Personal information
- Date of birth: 21 September 1979 (age 46)
- Place of birth: Greece
- Position: Midfielder

Senior career*
- Years: Team / Apps / (Gls)
- 1997–1999: Pierikos / 29 / (0)
- 1999–2001: Ethnikos Asteras / 30 / (0)
- 2001: → Panelefsiniakos (loan) / 8 / (0)
- 2001–2004: Paniliakos / 69 / (0)
- 2004: Panserraikos / 14 / (1)
- 2005: Ethnikos Asteras / 14 / (1)
- 2006: Panthrakikos / 7 / (0)
- 2006–2007: Proodeftiki / 13 / (0)
- 2007–2008: Ag. Dimitrios / 21 / (0)
- 2008–2010: Aspropyrgos Enosis / 30 / (1)
- 2010: Pontioi Katerini / 16 / (1)
- 2011: Aspropyrgos Enosis / 9 / (0)
- 2011: Vataniakos / 6 / (0)
- 2012–2013: Aiginiakos / 11 / (0)

Managerial career
- 2025: Ermis Exochi

= Ilias Botaitis =

Greek footballer (born 1979)

Ilias Botaitis (Ηλίας Μποταΐτης; born 29 September 1979) is a Greek former professional footballer who played as a midfielder.

==Career==
Born in Greece, Botaitis began playing professional football with the Pierikos in the Gamma Ethniki.
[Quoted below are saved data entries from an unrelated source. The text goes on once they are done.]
(** [v[key]] for a [str] key: a lookup in a dict, a [TypeError] on anything
    else (a list or a string wants an integer, the others are not
    subscriptable). *)
Definition getitem (v : pyvalue) (key : string) : M pyvalue :=
  match v with
  | PyDict entries =>
      match entries !! key with
      | Some x => mret x
      | None => raise (KeyError key)
      end
  | _ => raise TypeError
  end.

(** [str.split(sep)] for a one-character separator: the pieces between the
    occurrences of [sep], never an empty list. *)
Fixpoint str_split (sep : ascii) (s : string) : list string :=
  match s with
  | EmptyString => [EmptyString]
  | String c t =>
      if Ascii.eqb c sep then EmptyString :: str_split sep t
      else match str_split sep t with
           | piece :: pieces => String c piece :: pieces
           | [] => [String c EmptyString]
           end
  end.

(** [v.split(sep)]: only [str] has the method. *)
Definition split (v : pyvalue) (sep : ascii) : M (list string) :=
  match v with
  | PyStr s => mret (str_split sep s)
  | _ => raise (AttributeError "split")
  end.

(** [l[i]] on a list, for a non-negative [i]. *)
Definition getindex {A : Type} (l : list A) (i : nat) : M A :=
  match l !! i with
  | Some x => mret x
  | None => raise IndexError
  end.

(** ** The function *)

Definition enable_live_rule (http_session : AuthorizedSession) (rule_id : string)
  : M string :=
  if negb (fullmatch RULE_ID_PATTERN rule_id) then
    raise (ValueError ("Invalid detection rule ID: '" +:+ rule_id +:+ "' != 'ru_<UUID>'."))
  else
    let url := CHRONICLE_API_BASE_URL +:+ "/v1/rules/" +:+ rule_id +:+ ":enableLiveRule" in
    response ← request http_session "POST" url;
    (if (400 <=? status_code response)%Z then print (text response) else mret tt);;
    raise_for_status response;;
    body ← json response;
    name ← getitem body "name";
    parts ← split name "/";
    getindex parts 1.

(** The return expression, [response.json()["name"].split("/")[1]], on its
    own. *)
Definition operation_id_of (response : Response) : M string :=
  body ← json response;
  name ← getitem body "name";
  parts ← split name "/";
  getindex parts 1.

(** What [enable_live_rule] does with the response once it has one. *)
Definition after_request (response : Response) : M string :=
  (if (400 <=? status_code response)%Z then print (text response) else mret tt);;
  raise_for_status response;;
  operation_id_of response.
(** * flirptu: the PTU serial driver (src/flirptu/ptu.py)

    A shallow embedding of the [PTU] class: command framing and validation
    ([send]), the unsolicited-input check ([__send_command],
    [__handle_async_input]), the response reader ([__get_response]), the
    cached echo state, the acknowledged motion commands and the angle
    conversion.

    Python values are modelled as follows.
    - [bytes]: a list of byte values (numbers below 256).
    - [str]: a list of Unicode code points.
    - [float]: IEEE binary64, Rocq's primitive floats.
    - exceptions: the [exn] type; a method of the class is a function
      from the object's state to an outcome and the state it leaves, so
      that what was mutated before a [raise] stays mutated.
    - pyserial's [Serial] object: the receive buffer, the log of written
      frames and the replies the device is going to give. *)

From Stdlib Require Import String Ascii.
From Stdlib Require Import ZArith NArith List Bool Lia.
From Stdlib Require Import DecimalString DecimalPos.
From Stdlib Require Import Floats.PrimFloat Floats.SpecFloat Floats.FloatOps.
Import ListNotations.

Set Implicit Arguments.

(** ** Python values *)

Definition bytes := list N.
Definition text := list N.

Definition bstr (s : string) : bytes :=
  map N_of_ascii (list_ascii_of_string s).

Definition ustr (s : string) : text :=
  map N_of_ascii (list_ascii_of_string s).

(** The code point of an ASCII character. *)
Definition chr (a : ascii) : N := N_of_ascii a.

(** A value whose run-time type matters: [isinstance] and [==] tell a
    [str] from a [bytes]. *)
Inductive pyval :=
| VStr (s : text)
| VBytes (b : bytes).

(** The argument of [send]: text, bytes, or an object that has an
    [upper] method and is neither (a [bytearray]). *)
Inductive candidate :=
| PyStr (s : text)
| PyBytes (b : bytes)
| PyByteArray (b : bytes).

Inductive exn :=
| ValueError (msg : string)
| TypeError (msg : string)
| RuntimeError (msg : string)
| AttributeError
| AssertionError
| IndexError
| UnicodeDecodeError
| UnicodeEncodeError
| ZeroDivisionError
| OverflowError.

(** [UnicodeDecodeError] and [UnicodeEncodeError] are subclasses of
    [ValueError]. *)
Definition is_ValueError (e : exn) : bool :=
  match e with
  | ValueError _ | UnicodeDecodeError | UnicodeEncodeError => true
  | _ => false
  end.

Inductive result (A : Type) :=
| Ok (a : A)
| Raise (e : exn).
Arguments Ok {A} a.
Arguments Raise {A} e.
During his career, he appeared in 36 Alpha Ethniki, 110 Beta Ethniki and 67 Gamma Ethniki matches with Pierikos, Ethnikos Asteras, Panelefsiniakos F.C., Paniliakos, Panserraikos F.C., Panthrakikos F.C., Proodeftiki F.C. and Ag. Dimitrios F.C., before retiring from professional football in February 2012.